Closed taltman closed 3 years ago
@ababaian , could you please help me describe the problem here, and the list of requirements that would make the Bowtie2 hit analysis easier?
It would be very helpful to know the coordinates of biologically important segments such as "spike protein" and "polymerase" in every reference sequence. That way, we can automate detection and visualization of coverage on a gene-by-gene basis, and it would also enable biologically informative analyses of the Cov family itself such as gene gain and loss which AFAIK is not published though I haven't tried very hard to find it -- reference solicited! I've taken a stab at cleaning up the annotations, and it looks to be a lot of work because annotations in the Genbank files have variable quality, nomenclature etc. Looks to me like a lot of manual effort would be needed to clean this up. If in fact this work has not been done already, it would be a useful contribution / preprint / paper in its own right and doesn't require much / any understanding of Serratus which can be a bit daunting to a newcomer.
Edit: to be clear, the annotations should be harmonized so that there is a single system of identifiers and meta-data so that "spike protein" is always "spike protiein" rather than ORF1, unidentified protein etc.
Here's an idea for generating uniform annotations with less effort. Build HMMs from the well-annotated proteins and other features in the Genbank records. Use these to find homologs in the other reference sequences. Use these to make expanded MSAs and better HMMs. Might take a couple of iterations, but this is the kind of thing you can do in a few hours. Do this with both nt and aa sequences. The HMMs can be used to annotate contigs directly without needing a reference alignment.
I'd like to have all the coronavirus metadata in a single, uniform, flat TSV file. This need not contain the sequence data directly, only a uniform and clean meta-data describing each sequence. (see also: #45 and Genbank Parsing for a start to this and the near complete genbank parser https://github.com/ababaian/serratus/pull/61).
We'll then want this metadata generated for every 'new genome' that we find.
For every sequence in cov0
NNNN
are there)Motivation: Why do we need this right now? We are currently using cov2m
which contains both full-length genomes and sequence fragments from highly diverged CoV (i.e. cloned pol gene).

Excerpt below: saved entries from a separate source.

(* ===== verification/EventRecorder.v ===== *)
(** * pkg/controller/risingwave_event_recorder.go: the events of a reconcile

    The hook that runs after every action. It records events after the action that writes
    the status: one for each condition that has come to hold in this reconcile, and one for
    each warning in the message store. *)

From S2P Require Import Prelude GoStrings ApiTypes ApiErrors RisingWaveManager Workloads ManagerState.

(** ** Definitions *)

Definition RisingWaveAction_UpdateRisingWaveStatusViaClient : string :=
  "UpdateRisingWaveStatusViaClient".

(** Whether the result of an action comes with an error; leaving a workflow is one. *)
Definition has_error (r : ctrl_result) : bool :=
  match r with
  | Exit | RequeueIfError (Some _) | RequeueIfErrorAndWrap _ (Some _) => true
  | _ => false
  end.

Section hook.
Context {B : Type}.
Abbreviation Mgr := (risingWaveControllerManagerImpl B).
Abbreviation M := (GoM Mgr).

Definition isAfterConditionTrueAndChanged (before after : RisingWave) (eval : RisingWave -> bool)
  : bool := eval after && negb (eval before).

Definition recordEvent (event : RisingWaveEventType) : M unit :=
  modify (fun m => log_request
    (RecordEvent (ev_Type event) (ev_Name event) (MessageFor (ev_Name event) (mi_eventMessageStore m))) m).

Definition record_if (cond : bool) (event : RisingWaveEventType) : M unit :=
  if cond then recordEvent event else mret tt.

Definition is_initializing (r : RisingWave) : bool :=
  DoesConditionExistAndEqual r RisingWaveConditionInitializing true.
Definition is_running (r : RisingWave) : bool :=
  DoesConditionExistAndEqual r RisingWaveConditionRunning true.
Definition is_recovering (r : RisingWave) : bool :=
  bool_decide (GetCondition r RisingWaveConditionInitializing = None) &&
  DoesConditionExistAndEqual r RisingWaveConditionRunning false.
Definition is_upgrading (r : RisingWave) : bool :=
  DoesConditionExistAndEqual r RisingWaveConditionUpgrading true.

Definition recordConditionChangingEvents : M unit :=
  before ← gets observed_rw;
  after ← gets (fun m => RisingWaveAfterImage (mi_risingwaveManager m));
  record_if (isAfterConditionTrueAndChanged before after is_initializing)
    RisingWaveEventTypeInitializing;;
  record_if (isAfterConditionTrueAndChanged before after is_running) RisingWaveEventTypeRunning;;
  record_if (isAfterConditionTrueAndChanged before after is_recovering)
    RisingWaveEventTypeRecovering;;
  record_if (isAfterConditionTrueAndChanged before after is_upgrading) RisingWaveEventTypeUpgrading.

Definition recordStatesWarningEvents : M unit :=
  store ← gets mi_eventMessageStore;
  record_if (IsMessageSet (ev_Name RisingWaveEventTypeUnhealthy) store) RisingWaveEventTypeUnhealthy.

Definition PostRun (action : string) (result : ctrl_result) : M unit :=
  if negb (bool_decide (action = RisingWaveAction_UpdateRisingWaveStatusViaClient)) then mret tt
  else if has_error result then mret tt
  else recordConditionChangingEvents;; recordStatesWarningEvents.

(** An action under the hook. *)
Definition hooked (action : string) (f : M ctrl_result) : M ctrl_result :=
  result ← f; PostRun action result;; mret result.

(** ** The events of a status *)

(** The events the hook records for a change of the RisingWave and a message store. *)
Definition events_of (before after : RisingWave) (store : MessageStore) : list RisingWaveEventType :=
  (if isAfterConditionTrueAndChanged before after is_initializing
   then [RisingWaveEventTypeInitializing] else []) ++
  (if isAfterConditionTrueAndChanged before after is_running then [RisingWaveEventTypeRunning] else []) ++
  (if isAfterConditionTrueAndChanged before after is_recovering
   then [RisingWaveEventTypeRecovering] else []) ++
  (if isAfterConditionTrueAndChanged before after is_upgrading
   then [RisingWaveEventTypeUpgrading] else []) ++
  (if IsMessageSet "Unhealthy" store then [RisingWaveEventTypeUnhealthy] else []).

Definition event_request (store : MessageStore) (e : RisingWaveEventType) : request B :=
  RecordEvent (ev_Type e) (ev_Name e) (MessageFor (ev_Name e) store).

(** [m'] is [m] with the events [es] recorded. *)
Definition recorded (es : list RisingWaveEventType) (m m' : Mgr) : Prop :=
  m' = foldl (fun m r => log_request r m) m (event_request (mi_eventMessageStore m) <$> es).

Lemma record_if_spec c e es (m0 m : Mgr) :
  recorded es m0 m ->
  wp (record_if c e) (fun _ => recorded (es ++ if c then [e] else []) m0) m.
Proof.
  intros ->. destruct c; [apply wp_modify|apply wp_ret]; unfold recorded; [|by rewrite app_nil_r].
  rewrite fmap_app, foldl_app. cbn. unfold event_request at 3.
  set (l := event_request (mi_eventMessageStore m0) <$> es).
  enough (mi_eventMessageStore (foldl (fun m r => log_request r m) m0 l) = mi_eventMessageStore m0)
    as -> by done.
  generalize m0. induction l as [|r l IH]; intros m; [done|]. cbn. by rewrite IH.
Qed.

Lemma recorded_manager es m m' :
  recorded es m m' -> mi_risingwaveManager m' = mi_risingwaveManager m /\
    mi_eventMessageStore m' = mi_eventMessageStore m.
Proof.
  unfold recorded. intros ->. generalize (event_request (mi_eventMessageStore m) <$> es).
  intros l. revert m. induction l as [|r l IH]; intros m; [done|]. cbn.
  destruct (IH (log_request r m)) as [-> ->]. done.
Qed.

(** What the hook records after the status was written. *)
Lemma PostRun_records result (m : Mgr) :
  has_error result = false ->
  wp (PostRun RisingWaveAction_UpdateRisingWaveStatusViaClient result)
    (fun _ => recorded (events_of (observed_rw m) (RisingWaveAfterImage (mi_risingwaveManager m))
       (mi_eventMessageStore m)) m) m.
Proof.
  intros He. unfold PostRun. rewrite bool_decide_true by done. rewrite He. cbn [negb].
  set (Q := recorded (events_of _ _ _) m). apply wp_bind. unfold recordConditionChangingEvents.
  apply wp_bind, wp_gets, wp_bind, wp_gets.
  apply wp_bind. eapply wp_mono; [by apply (record_if_spec _ _ [] m)|]. intros [] m1 H1.
  apply wp_bind. eapply wp_mono; [by eapply record_if_spec|]. intros [] m2 H2.
  apply wp_bind. eapply wp_mono; [by eapply record_if_spec|]. intros [] m3 H3.
  eapply wp_mono; [by eapply record_if_spec|]. intros [] m4 H4.
  unfold recordStatesWarningEvents. apply wp_bind, wp_gets.
  rewrite (proj2 (recorded_manager _ _ _ H4)).
  eapply wp_mono; [by eapply record_if_spec|]. intros [] m5 H5.
  unfold Q, events_of. by rewrite <-!app_assoc in H5.
Qed.

Lemma PostRun_other action result (m : Mgr) :
  action <> RisingWaveAction_UpdateRisingWaveStatusViaClient ->
  PostRun action result m = Done (tt, m).
Proof. intros H. unfold PostRun. by rewrite bool_decide_false. Qed.

Lemma hooked_other action f (m : Mgr) :
  action <> RisingWaveAction_UpdateRisingWaveStatusViaClient -> hooked action f m = f m.
Proof.
  intros H. unfold hooked, mbind, GoM_bind. destruct (f m) as [[r m']|]; [|done].
  by rewrite PostRun_other.
Qed.

(** Without a change of the conditions or a warning there are no events. *)
Lemma events_of_unchanged before after :
  st_Conditions (rw_Status after) = st_Conditions (rw_Status before) ->
  events_of before after NewMessageStore = [].
Proof.
  intros H. unfold events_of, isAfterConditionTrueAndChanged, is_initializing, is_running,
    is_recovering, is_upgrading, DoesConditionExistAndEqual, GetCondition.
  rewrite H, !andb_negb_r. done.
Qed.
End hook.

We want to allow the 'summarizer' to bin hits onto a theoretical/rough "pan-genome" such that a divergent virus like Frankie, when the hits are distributed across 10+ genomes and fragments, all of those hits can be uniformly placed onto the 'pan-genome' or the 'pan-pol' or 'pan-spike'.
This is similar to the 'liftOver` operation between genomes, but in this instance we want all genomes/fragments to be 'liftOver' to a uniform pan-genome.
With this meta-data, we can then align proteins in sequences/fragments and create a true 'pan-genome'. For instance, if we only have the Spike gene in a fragment, this belongs to coordinates ~21,000-23,000 on the pan-genome.
edit: Then of course for the assembly/contigs that are generated in new libraries. We can quickly infer meta-data about what should be in a contig, by knowing approximately where it sits on the pan-CoV genome.
I'm assigning myself to develop a system for annotating a Cov nt sequence with coordinates of functional domains (ORFs, regulatory sequences etc.). Something like PFAM HMMs I'm thinking.
@ababaian said "this belongs to coordinates ~21,000-23,000 on the pan-genome" This kind of system works well for SSU genes and immunoglobulins, would be ideal here. It may not be possible, or a good idea, if there is gene gain or loss, or mosaic / chimeric viruses in the family. First step is to parse into functional units, then ask if domain organization is well conserved.
Related note: naively projecting onto a pan-genome with 32 bins (summarizer strategy) is robust against the complications mentioned in my last comment.
@rcedgar If you want to take this on, awesome! I might suggest some tools here: Prokka, for performing virus-oriented gene calling and a basic annotation using UniProt EggNOG-Mapper, which has viral HMMs and DIAMOND protein databases built already. Also, check out these resources from Steven Hallam: https://github.com/ababaian/serratus/wiki/Serratus-Annotation
We now have VADR for annotating CoVs. Do we still want to annotate the reference CoV genomes?
If VADR is the tool we're going to use in production, then would be great validation to provide VADR annotations of the ~800 full-length Cov genomes currently in GenBank. For the RefSeqs especially, this will show the strengths and weaknesses of the method. Edit -- Actually I guess not the RefSeqs because they are used as references by VADR IIRC.
To better evaluate read hits to the reference genomes, we need to have a quality, consistent annotation of those genomes, to see where the reads are hitting, and whether they are significant.